The collection of data on a 2D detector is incomplete because a light wave has not only an amplitude (related to the intensity), but also a phase, which is systematically lost in a measurement. In diffraction experiments, the phase part of the wave contains valuable information about the crystal. If there is a pre-existing structure that is similar enough to our target (typically >30% sequence identity) then we can use that to recover the phase information. However, where no such model exists, there are several routes available to recover this information with the most common route being via an anomalous dispersion experiment. These experiments can take advantage of naturally present anomalous absorbers within the crystal. These can be elements such as sulfur in cysteine residues, or iodine atoms soaked in as part of the crystallisation protocol, both of which may be detected with in-house (λ=1.54 Å) radiation. Alternatively, we can produce protein in which the sulfur in methionine has been replaced with selenium, or soak in one of any number of compounds containing atoms that will produce an anomalous signal.

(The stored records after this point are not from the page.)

(** * Internship scraper: table parser, filter and sheet writer

    A shallow embedding of [src/sources/github.js] (both revisions of the
    file: the HTML-table parser and the Markdown-pipe parser) and of
    [src/sheets.js], followed by the properties proved about them.

    JavaScript strings are sequences of UTF-16 code units; they are
    modelled as [list Z].  The regular expressions of the source are
    written as terms of a small regex syntax and run by a backtracking
    matcher that follows the ECMAScript matching order (leftmost start,
    greedy or lazy quantifiers, alternatives left to right). *)

From Stdlib Require Import String.
From Stdlib Require Import List ZArith Bool Lia Ascii Arith PeanoNat.
Import ListNotations.

Set Implicit Arguments.

(** ** JavaScript strings *)

Module JS.

Definition jsstring := list Z.

(** An ASCII literal as code units. *)
Definition str (s : String.string) : jsstring :=
  map (fun a => Z.of_N (N_of_ascii a)) (String.list_ascii_of_string s).
Arguments str s%_string_scope.

Fixpoint eqb (a b : jsstring) : bool :=
  match a, b with
  | [], [] => true
  | x :: a', y :: b' => Z.eqb x y && eqb a' b'
  | _, _ => false
  end.

(** JavaScript truthiness of a string: only the empty string is falsy. *)
Definition truthy (s : jsstring) : bool :=
  match s with [] => false | _ :: _ => true end.

(** [s.startsWith(p)] *)
Fixpoint startsWith (s p : jsstring) {struct p} : bool :=
  match p, s with
  | [], _ => true
  | x :: p', y :: s' => Z.eqb x y && startsWith s' p'
  | _ :: _, [] => false
  end.

(** [s.includes(needle)] *)
Fixpoint includes (s needle : jsstring) : bool :=
  startsWith s needle ||
  match s with
  | [] => false
  | _ :: s' => includes s' needle
  end.

(** White space and line terminators: the class [\s] and the code units
    removed by [trim]. *)
Definition isSpace (c : Z) : bool :=
  ((9 <=? c) && (c <=? 13) || (c =? 32) || (c =? 160) || (c =? 5760)
   || (8192 <=? c) && (c <=? 8202) || (c =? 8232) || (c =? 8233)
   || (c =? 8239) || (c =? 8287) || (c =? 12288) || (c =? 65279))%Z.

Single wavelength Anomalous Dispersion (SAD) or Multiwavelength Anomalous Dispersion (MAD) measurements are then performed, in which the wavelength of the X-rays is tuned to be near or at the natural absorption wavelength of the selected element in the macromolecule. One limitation of in-house systems is that the X-ray wavelength is fixed (again, in our case λ=1.54 Å). Therefore, the wavelength required may be beyond the capability of the in-house system, so instead we take our samples to facilities called synchrotrons which can produce X-rays across a wide range of wavelengths. Synchrotrons also have the advantage in allowing data to be collected from smaller, poorly diffracting crystals and generally data collection is extremely rapid.
Figure 4: A. Our in-house diffractometer, CCD detector and ACTOR sample changer; B. Schematic representation of a synchrotron; C. The Diamond synchrotron radiation source (Rutherford Appleton Laboratories, Didcot, UK).